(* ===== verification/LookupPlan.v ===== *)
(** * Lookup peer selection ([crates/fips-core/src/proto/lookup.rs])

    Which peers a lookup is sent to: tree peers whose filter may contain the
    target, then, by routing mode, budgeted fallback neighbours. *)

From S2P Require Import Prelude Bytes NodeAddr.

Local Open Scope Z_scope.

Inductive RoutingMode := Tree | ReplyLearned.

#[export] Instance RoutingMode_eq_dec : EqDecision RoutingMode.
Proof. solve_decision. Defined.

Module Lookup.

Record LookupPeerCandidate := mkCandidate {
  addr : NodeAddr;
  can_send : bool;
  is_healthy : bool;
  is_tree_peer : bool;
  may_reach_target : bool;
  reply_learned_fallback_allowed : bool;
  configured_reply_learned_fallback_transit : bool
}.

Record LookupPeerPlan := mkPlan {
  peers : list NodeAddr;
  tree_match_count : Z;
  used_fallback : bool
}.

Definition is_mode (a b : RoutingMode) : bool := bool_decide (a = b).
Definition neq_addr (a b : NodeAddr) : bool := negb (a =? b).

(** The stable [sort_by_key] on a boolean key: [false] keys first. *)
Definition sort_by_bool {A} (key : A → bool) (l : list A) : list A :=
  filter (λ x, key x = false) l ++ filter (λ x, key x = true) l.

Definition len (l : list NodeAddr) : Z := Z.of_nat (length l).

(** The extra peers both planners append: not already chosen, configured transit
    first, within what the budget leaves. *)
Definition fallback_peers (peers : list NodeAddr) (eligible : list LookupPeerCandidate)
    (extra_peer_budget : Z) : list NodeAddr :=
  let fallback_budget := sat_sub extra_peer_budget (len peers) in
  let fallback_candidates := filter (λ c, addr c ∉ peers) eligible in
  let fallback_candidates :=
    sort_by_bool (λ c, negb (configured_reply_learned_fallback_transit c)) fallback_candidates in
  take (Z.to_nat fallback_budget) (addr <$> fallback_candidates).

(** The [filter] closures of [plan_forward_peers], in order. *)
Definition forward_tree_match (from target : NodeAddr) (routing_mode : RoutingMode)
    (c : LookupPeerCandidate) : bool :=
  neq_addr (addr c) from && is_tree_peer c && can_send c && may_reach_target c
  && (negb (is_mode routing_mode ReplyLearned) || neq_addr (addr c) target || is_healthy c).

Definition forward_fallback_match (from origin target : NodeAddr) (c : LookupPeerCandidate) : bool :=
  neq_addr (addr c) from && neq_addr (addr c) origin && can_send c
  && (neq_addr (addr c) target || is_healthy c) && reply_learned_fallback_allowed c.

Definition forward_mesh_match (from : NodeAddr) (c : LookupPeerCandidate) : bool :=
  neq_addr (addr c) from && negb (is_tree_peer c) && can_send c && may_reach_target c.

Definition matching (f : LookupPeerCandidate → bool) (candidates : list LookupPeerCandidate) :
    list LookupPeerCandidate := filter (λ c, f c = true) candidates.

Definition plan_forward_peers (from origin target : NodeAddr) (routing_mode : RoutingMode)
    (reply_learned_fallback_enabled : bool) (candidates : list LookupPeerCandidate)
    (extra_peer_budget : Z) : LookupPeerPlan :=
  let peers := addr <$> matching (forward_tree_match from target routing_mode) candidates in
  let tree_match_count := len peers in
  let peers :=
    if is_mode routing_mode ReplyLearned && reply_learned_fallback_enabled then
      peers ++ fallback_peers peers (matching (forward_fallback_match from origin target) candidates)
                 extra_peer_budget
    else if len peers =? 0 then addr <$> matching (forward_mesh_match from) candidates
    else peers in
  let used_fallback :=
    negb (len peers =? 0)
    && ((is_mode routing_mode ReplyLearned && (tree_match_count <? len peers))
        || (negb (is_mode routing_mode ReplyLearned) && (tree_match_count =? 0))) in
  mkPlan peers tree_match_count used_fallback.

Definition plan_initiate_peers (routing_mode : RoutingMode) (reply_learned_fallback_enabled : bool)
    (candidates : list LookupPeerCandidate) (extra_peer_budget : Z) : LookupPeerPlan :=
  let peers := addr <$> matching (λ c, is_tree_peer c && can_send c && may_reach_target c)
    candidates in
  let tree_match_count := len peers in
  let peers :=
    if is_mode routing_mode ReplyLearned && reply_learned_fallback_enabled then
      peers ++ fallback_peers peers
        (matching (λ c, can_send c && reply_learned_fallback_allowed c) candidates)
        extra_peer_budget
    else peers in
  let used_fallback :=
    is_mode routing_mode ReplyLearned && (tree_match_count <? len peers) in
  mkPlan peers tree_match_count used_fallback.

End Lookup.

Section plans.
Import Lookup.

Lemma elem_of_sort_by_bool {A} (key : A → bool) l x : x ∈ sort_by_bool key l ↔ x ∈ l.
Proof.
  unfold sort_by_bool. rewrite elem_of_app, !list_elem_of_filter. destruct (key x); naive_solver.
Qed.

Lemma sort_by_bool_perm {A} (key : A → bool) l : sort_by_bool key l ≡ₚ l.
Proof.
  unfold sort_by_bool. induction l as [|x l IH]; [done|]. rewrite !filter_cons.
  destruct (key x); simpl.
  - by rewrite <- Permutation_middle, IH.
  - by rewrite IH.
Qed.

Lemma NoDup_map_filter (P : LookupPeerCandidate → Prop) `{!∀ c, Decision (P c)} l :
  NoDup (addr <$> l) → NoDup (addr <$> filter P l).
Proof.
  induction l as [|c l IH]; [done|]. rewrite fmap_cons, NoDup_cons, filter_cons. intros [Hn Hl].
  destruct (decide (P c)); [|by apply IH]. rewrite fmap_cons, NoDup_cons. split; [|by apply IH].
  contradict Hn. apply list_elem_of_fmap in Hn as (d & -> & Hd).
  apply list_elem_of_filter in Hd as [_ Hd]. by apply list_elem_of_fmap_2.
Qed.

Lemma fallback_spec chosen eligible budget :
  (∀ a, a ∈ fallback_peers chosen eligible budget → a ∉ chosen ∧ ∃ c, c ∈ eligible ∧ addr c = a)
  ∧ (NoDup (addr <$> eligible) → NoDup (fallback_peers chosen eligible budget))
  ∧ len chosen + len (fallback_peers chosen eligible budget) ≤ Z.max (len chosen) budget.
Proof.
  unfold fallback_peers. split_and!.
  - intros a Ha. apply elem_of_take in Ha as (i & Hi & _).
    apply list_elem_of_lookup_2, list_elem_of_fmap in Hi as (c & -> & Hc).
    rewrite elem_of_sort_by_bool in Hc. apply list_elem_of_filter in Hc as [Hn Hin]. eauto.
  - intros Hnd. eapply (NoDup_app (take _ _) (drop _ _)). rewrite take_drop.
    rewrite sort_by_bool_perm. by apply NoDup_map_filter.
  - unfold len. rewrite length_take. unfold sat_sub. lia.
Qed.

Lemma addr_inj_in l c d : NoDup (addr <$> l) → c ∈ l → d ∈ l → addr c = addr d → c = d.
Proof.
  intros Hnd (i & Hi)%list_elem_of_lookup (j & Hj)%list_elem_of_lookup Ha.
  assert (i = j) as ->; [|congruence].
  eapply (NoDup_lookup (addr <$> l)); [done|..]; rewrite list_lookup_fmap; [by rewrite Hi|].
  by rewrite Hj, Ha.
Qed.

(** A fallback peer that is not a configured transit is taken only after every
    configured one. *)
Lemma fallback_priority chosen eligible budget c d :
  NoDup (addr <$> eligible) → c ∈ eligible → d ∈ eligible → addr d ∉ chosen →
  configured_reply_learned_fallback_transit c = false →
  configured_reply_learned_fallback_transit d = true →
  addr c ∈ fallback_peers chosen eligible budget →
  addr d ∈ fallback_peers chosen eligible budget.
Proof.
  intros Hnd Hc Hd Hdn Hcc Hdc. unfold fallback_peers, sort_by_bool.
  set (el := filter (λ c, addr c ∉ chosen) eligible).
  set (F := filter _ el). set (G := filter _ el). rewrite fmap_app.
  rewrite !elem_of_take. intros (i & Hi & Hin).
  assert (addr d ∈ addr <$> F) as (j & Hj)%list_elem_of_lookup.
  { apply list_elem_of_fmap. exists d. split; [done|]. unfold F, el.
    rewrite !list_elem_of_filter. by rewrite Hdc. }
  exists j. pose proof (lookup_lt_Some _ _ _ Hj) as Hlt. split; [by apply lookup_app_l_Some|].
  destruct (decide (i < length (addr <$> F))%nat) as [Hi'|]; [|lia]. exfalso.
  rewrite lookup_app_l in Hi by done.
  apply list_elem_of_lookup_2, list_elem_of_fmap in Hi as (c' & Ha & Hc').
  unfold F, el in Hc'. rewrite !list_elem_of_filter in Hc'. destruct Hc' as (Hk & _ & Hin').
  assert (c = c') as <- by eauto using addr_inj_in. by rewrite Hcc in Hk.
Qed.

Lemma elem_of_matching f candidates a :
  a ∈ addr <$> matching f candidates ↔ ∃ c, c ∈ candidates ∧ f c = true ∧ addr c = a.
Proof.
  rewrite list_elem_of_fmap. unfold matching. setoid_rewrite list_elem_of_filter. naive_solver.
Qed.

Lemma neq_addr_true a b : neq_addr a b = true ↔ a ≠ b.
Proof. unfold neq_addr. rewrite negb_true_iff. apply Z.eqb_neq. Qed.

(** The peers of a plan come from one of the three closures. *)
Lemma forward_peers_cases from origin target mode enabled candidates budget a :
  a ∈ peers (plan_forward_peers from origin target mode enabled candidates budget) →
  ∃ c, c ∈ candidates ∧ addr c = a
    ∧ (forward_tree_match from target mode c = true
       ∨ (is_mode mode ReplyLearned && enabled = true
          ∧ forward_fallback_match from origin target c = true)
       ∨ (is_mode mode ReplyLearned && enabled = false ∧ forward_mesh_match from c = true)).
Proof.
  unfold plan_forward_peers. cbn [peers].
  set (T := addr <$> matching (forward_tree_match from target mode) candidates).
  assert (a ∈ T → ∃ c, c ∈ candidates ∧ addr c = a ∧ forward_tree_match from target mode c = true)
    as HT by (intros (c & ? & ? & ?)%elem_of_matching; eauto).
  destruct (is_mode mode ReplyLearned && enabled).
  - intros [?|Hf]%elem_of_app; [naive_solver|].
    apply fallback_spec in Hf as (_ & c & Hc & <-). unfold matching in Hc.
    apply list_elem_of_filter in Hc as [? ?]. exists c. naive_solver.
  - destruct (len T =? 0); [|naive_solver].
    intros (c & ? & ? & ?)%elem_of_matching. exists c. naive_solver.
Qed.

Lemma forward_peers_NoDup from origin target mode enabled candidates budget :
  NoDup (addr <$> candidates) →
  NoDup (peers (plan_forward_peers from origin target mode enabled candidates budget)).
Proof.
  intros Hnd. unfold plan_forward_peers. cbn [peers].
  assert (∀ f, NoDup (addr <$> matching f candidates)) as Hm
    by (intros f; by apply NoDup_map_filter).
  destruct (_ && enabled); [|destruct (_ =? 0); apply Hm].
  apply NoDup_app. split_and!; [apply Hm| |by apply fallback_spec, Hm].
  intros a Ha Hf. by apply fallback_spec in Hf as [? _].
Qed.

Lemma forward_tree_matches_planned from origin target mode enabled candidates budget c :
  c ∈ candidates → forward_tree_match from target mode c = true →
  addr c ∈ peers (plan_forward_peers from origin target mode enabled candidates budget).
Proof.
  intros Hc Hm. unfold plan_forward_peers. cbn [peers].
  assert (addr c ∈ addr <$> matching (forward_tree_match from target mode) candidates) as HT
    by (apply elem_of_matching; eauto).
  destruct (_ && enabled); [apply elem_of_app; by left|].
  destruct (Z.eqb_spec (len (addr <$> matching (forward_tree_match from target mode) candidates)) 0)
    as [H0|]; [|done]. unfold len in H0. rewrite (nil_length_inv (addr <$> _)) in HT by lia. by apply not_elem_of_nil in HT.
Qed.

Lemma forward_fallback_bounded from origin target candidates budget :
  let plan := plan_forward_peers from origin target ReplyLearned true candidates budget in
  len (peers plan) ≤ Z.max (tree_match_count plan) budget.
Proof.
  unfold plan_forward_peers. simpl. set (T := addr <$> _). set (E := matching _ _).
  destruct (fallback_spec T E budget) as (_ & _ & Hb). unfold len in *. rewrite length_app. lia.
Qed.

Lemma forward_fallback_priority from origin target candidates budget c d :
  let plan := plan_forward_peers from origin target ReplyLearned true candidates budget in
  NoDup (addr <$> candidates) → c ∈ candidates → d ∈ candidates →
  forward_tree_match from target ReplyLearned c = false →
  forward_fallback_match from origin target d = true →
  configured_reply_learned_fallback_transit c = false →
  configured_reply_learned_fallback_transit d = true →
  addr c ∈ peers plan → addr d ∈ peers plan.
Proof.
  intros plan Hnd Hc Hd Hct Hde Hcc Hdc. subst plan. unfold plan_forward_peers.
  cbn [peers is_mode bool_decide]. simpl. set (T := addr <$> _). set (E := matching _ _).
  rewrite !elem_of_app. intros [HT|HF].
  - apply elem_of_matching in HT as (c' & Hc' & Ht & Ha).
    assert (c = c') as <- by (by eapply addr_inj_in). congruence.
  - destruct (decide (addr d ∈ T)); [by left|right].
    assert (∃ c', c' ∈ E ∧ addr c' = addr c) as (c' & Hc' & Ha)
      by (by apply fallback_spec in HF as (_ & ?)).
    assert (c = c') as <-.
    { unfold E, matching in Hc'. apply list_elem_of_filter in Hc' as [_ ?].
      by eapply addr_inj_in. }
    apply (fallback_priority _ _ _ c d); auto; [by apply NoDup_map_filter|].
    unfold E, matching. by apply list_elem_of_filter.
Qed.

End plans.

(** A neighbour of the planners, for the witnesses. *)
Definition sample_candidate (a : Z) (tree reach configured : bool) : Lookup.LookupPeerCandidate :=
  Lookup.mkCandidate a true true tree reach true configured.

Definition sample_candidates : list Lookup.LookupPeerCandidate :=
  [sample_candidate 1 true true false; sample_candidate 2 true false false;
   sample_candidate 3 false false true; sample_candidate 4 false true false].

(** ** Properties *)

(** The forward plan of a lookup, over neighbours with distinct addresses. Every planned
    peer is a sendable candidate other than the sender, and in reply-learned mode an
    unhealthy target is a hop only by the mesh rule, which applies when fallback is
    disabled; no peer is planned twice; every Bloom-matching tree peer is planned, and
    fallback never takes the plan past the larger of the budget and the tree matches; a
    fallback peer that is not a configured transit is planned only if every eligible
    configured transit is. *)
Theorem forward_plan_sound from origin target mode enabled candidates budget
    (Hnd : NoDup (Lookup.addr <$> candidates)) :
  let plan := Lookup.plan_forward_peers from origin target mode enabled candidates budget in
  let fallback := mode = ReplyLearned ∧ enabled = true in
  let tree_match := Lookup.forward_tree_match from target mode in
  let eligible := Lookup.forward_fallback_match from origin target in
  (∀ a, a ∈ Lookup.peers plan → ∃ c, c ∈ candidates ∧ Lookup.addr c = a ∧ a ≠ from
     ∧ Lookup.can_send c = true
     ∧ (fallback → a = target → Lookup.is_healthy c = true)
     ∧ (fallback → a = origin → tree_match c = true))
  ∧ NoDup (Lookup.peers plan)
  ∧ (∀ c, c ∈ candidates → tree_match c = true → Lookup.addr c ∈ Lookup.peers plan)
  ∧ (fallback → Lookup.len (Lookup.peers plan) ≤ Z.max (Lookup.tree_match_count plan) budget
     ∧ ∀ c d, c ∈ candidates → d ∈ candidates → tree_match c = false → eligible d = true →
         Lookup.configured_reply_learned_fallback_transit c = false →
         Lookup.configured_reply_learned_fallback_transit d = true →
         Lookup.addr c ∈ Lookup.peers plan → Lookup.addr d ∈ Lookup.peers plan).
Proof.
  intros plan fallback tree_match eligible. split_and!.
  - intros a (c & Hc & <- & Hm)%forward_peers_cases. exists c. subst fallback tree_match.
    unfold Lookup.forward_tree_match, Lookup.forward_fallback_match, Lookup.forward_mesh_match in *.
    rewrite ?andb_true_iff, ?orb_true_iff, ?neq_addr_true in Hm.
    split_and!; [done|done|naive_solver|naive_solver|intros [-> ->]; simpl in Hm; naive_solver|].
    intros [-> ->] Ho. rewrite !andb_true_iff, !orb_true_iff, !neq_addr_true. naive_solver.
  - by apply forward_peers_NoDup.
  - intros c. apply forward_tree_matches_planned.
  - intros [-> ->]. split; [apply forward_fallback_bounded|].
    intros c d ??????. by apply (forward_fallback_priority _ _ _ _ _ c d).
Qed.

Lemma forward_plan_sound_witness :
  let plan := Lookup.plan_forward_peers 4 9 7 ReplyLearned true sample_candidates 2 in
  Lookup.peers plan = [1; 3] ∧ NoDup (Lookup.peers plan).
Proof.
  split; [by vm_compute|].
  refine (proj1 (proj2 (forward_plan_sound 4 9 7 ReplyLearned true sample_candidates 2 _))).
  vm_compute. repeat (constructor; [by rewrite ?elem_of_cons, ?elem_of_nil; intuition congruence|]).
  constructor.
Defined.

· · · ·

**Task objective**
Search the preceding listing for "closures", then copy every line that holds it.

**Problem solution**
(** The [filter] closures of [plan_forward_peers], in order. *)
(** The peers of a plan come from one of the three closures. *)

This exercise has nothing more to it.